Il en est ainsi, car la bouche qui a interdit, c’est-à-dire qui a affirmé que le champ avait appartenu au père de l’autre, est la bouche qui a permis, c’est-à-dire qui a affirmé qu’il avait acheté le champ. Même s’il n’avait pas admis qu’il avait appartenu au père de l’autre, le champ serait resté en sa possession. Par conséquent, sa prétention est acceptée. Cependant, s’il y a des témoins que le champ appartenait à son père, et celui qui a le champ en sa possession dit : Je l’ai acheté de lui, il n’est pas considéré comme crédible et sa prétention est rejetée.

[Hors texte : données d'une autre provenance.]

(** * scrape.py: incremental mirror of a paginated mod catalog

    A shallow embedding of [backend/scrape.py] and the properties of its
    store ([Database]), its credential refresh ([update_cookies]), its three
    fetch operations ([fetch_page], [fetch_total_count], [fetch_details]) and
    its driver ([main]).

    Conventions of the embedding
    - Python values that come out of [json.loads] / [response.json()] are
      values of [json]; floating point numbers are left out.
    - A Python function that performs effects is a function
      [World -> result A * World]; an exception is the [Raise] result.
    - Console output ([print]) is not modelled.
*)

From stdpp Require Import base option list gmap strings pretty.

Open Scope Z_scope.

(** ** Python values and exceptions *)

Set Warnings "-register-all".

Inductive json : Type :=
| JNull
| JBool (b : bool)
| JInt (z : Z)
| JStr (s : string)
| JList (l : list json)
| JDict (d : list (string * json)).

(** The exceptions the script can meet.  All of them are subclasses of
    [Exception]; [InvalidCookiesException] is the script's own (line 26).
    [Unmodelled] is not a Python exception: it marks an input on which the
    embedding does not follow SQLite (a value whose JSON kind differs from
    the declared column type, where SQLite would coerce by column affinity
    or refuse the binding).  No theorem below depends on what happens
    there. *)
Inductive exn : Type :=
| InvalidCookiesException
| Exception (msg : string)
| KeyError (key : string)
| TypeError
| OverflowError
| JSONDecodeError
| FileNotFoundError (path : string)
| PermissionError (path : string)
| CalledProcessError (returncode : Z)
| RequestException
| Unmodelled.

Inductive result (A : Type) : Type :=
| Ok (a : A)
| Raise (e : exn).
Arguments Ok {A} a.
Arguments Raise {A} e.

(** [d[key]] on a parsed JSON value: only a dict can be indexed by a
    string; a list, a string, a number, a boolean or [None] raise
    [TypeError]. *)
Fixpoint assoc (key : string) (d : list (string * json)) : option json :=
  match d with
  | [] => None
  | (k, v) :: d' => if String.eqb k key then Some v else assoc key d'
  end.

Definition subscript (j : json) (key : string) : result json :=
  match j with
  | JDict d => match assoc key d with
               | Some v => Ok v
               | None => Raise (KeyError key)
               end
  | _ => Raise TypeError
  end.

(** Iteration ([for x in j], [list.extend(j)]): a list yields its elements,
    a dict its keys, a string its characters; the other kinds are not
    iterable. *)
Fixpoint chars (s : string) : list json :=
  match s with
  | EmptyString => []
  | String c s' => JStr (String c EmptyString) :: chars s'
  end.

Definition py_iter (j : json) : result (list json) :=
  match j with
  | JList l => Ok l
  | JDict d => Ok (map (fun kv => JStr (fst kv)) d)
  | JStr s => Ok (chars s)
  | _ => Raise TypeError
  end.

(** [range(a, b)] *)
Definition range (a b : Z) : list Z := seqZ a (b - a).

(** [str(z)] for a Python int. *)
Definition str (z : Z) : string := pretty z.

(** ** Effects: state and exceptions

    A computation over a state [S] returns a value or raises, and leaves a
    new state in both cases (what was written before an exception stays
    written). *)

Definition M (S A : Type) : Type := S -> result A * S.

Definition ret {S A} (a : A) : M S A := fun s => (Ok a, s).

Definition raise {S A} (e : exn) : M S A := fun s => (Raise e, s).

Definition lift {S A} (r : result A) : M S A := fun s => (r, s).

Definition bind {S A B} (m : M S A) (k : A -> M S B) : M S B :=
  fun s => match m s with
           | (Ok a, s') => k a s'
           | (Raise e, s') => (Raise e, s')
           end.

Notation "x <- m ;; k" := (bind m (fun x => k))
  (at level 100, m at next level, right associativity).

(** [try: body except ...: handler] *)
Definition try_except {S A} (body : M S A) (handler : exn -> M S A) : M S A :=
  fun s => match body s with
           | (Ok a, s') => (Ok a, s')
           | (Raise e, s') => handler e s'
           end.

(** A [for] loop whose body can [return] from the enclosing function:
    the body yields [Some a] for [return a] and [None] to go on with the
    next element; [orelse] is the code after the loop. *)
Fixpoint for_ {S X A} (xs : list X) (body : X -> M S (option A))
  (orelse : M S A) : M S A :=
  match xs with
  | [] => orelse
  | x :: xs' =>
      fun s => match body x s with
               | (Ok (Some a), s') => (Ok a, s')
               | (Ok None, s') => for_ xs' body orelse s'
               | (Raise e, s') => (Raise e, s')
               end
  end.

(** A [for] loop run for its effects only. *)
Fixpoint for_each {S X} (xs : list X) (body : X -> M S unit) : M S unit :=
  match xs with
  | [] => ret tt
  | x :: xs' => _ <- body x ;; for_each xs' body
  end.

(** ** Module constants (lines 16-23) *)

Definition PAGE_SIZE : Z := 1000.
Definition RETRIES : Z := 3.
Definition FIND_URL : string := "https://api.ageofempires.com/api/v4/mods/Find".
Definition DETAILS_URL (mod_id : Z) : string :=
  "https://api.ageofempires.com/api/v4/mods/Detail/" +:+ str mod_id.
Definition TMP_FILE : string := "all_the_mods_tmp.json".
Definition MOD_LIST_FILE : string := "all_the_mods.json".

גְּמָ׳ טַעְמָא דְּאִיכָּא עֵדִים, הָא לֵיכָּא עֵדִים — בַּעַל מְהֵימַן, לֵימָא תְּנַן סְתָמָא דְּלָא כְּרַבָּן גַּמְלִיאֵל? דְּאִי רַבָּן גַּמְלִיאֵל, הָא אָמַר אִיהִי מְהֵימְנָא!
GUEMARA : La Guemara déduit : La raison pour laquelle l’affirmation de la mariée est acceptée est précisément le fait qu’il y a des témoins qu’elle est sortie de la maison de son père pour le mariage avec une hinnuma. Cependant, s’il n’y a pas de témoins, le mari est jugé crédible. Disons que la décision non attribuée que nous avons apprise dans la michna n’est pas conforme à l’opinion de Rabban Gamliel, car, si la décision était conforme à Rabban Gamliel, n’a-t-il pas dit qu’elle est jugée crédible ?
אֲפִילּוּ תֵּימָא רַבָּן גַּמְלִיאֵל, עַד כָּאן לָא קָאָמַר רַבָּן גַּמְלִיאֵל הָתָם אֶלָּא בְּבָרִי וְשֶׁמָּא. אֲבָל הָכָא בְּבָרִי וּבָרִי — לָא אָמַר.
La Guemara répond : Même si tu dis que la décision dans la michna est conforme à l’opinion de Rabban Gamliel, Rabban Gamliel a énoncé son opinion seulement là-bas, dans un cas où l’affirmation de la mariée est certaine et l’affirmation du marié est incertaine, car le marié ne sait pas ce qui s’est réellement passé. Cependant, ici, dans un cas où l’affirmation de la mariée est certaine et l’affirmation du marié est aussi certaine, puisqu’il est certain de l’avoir épousée comme veuve, Rabban Gamliel n’a pas dit que son affirmation est considérée comme crédible.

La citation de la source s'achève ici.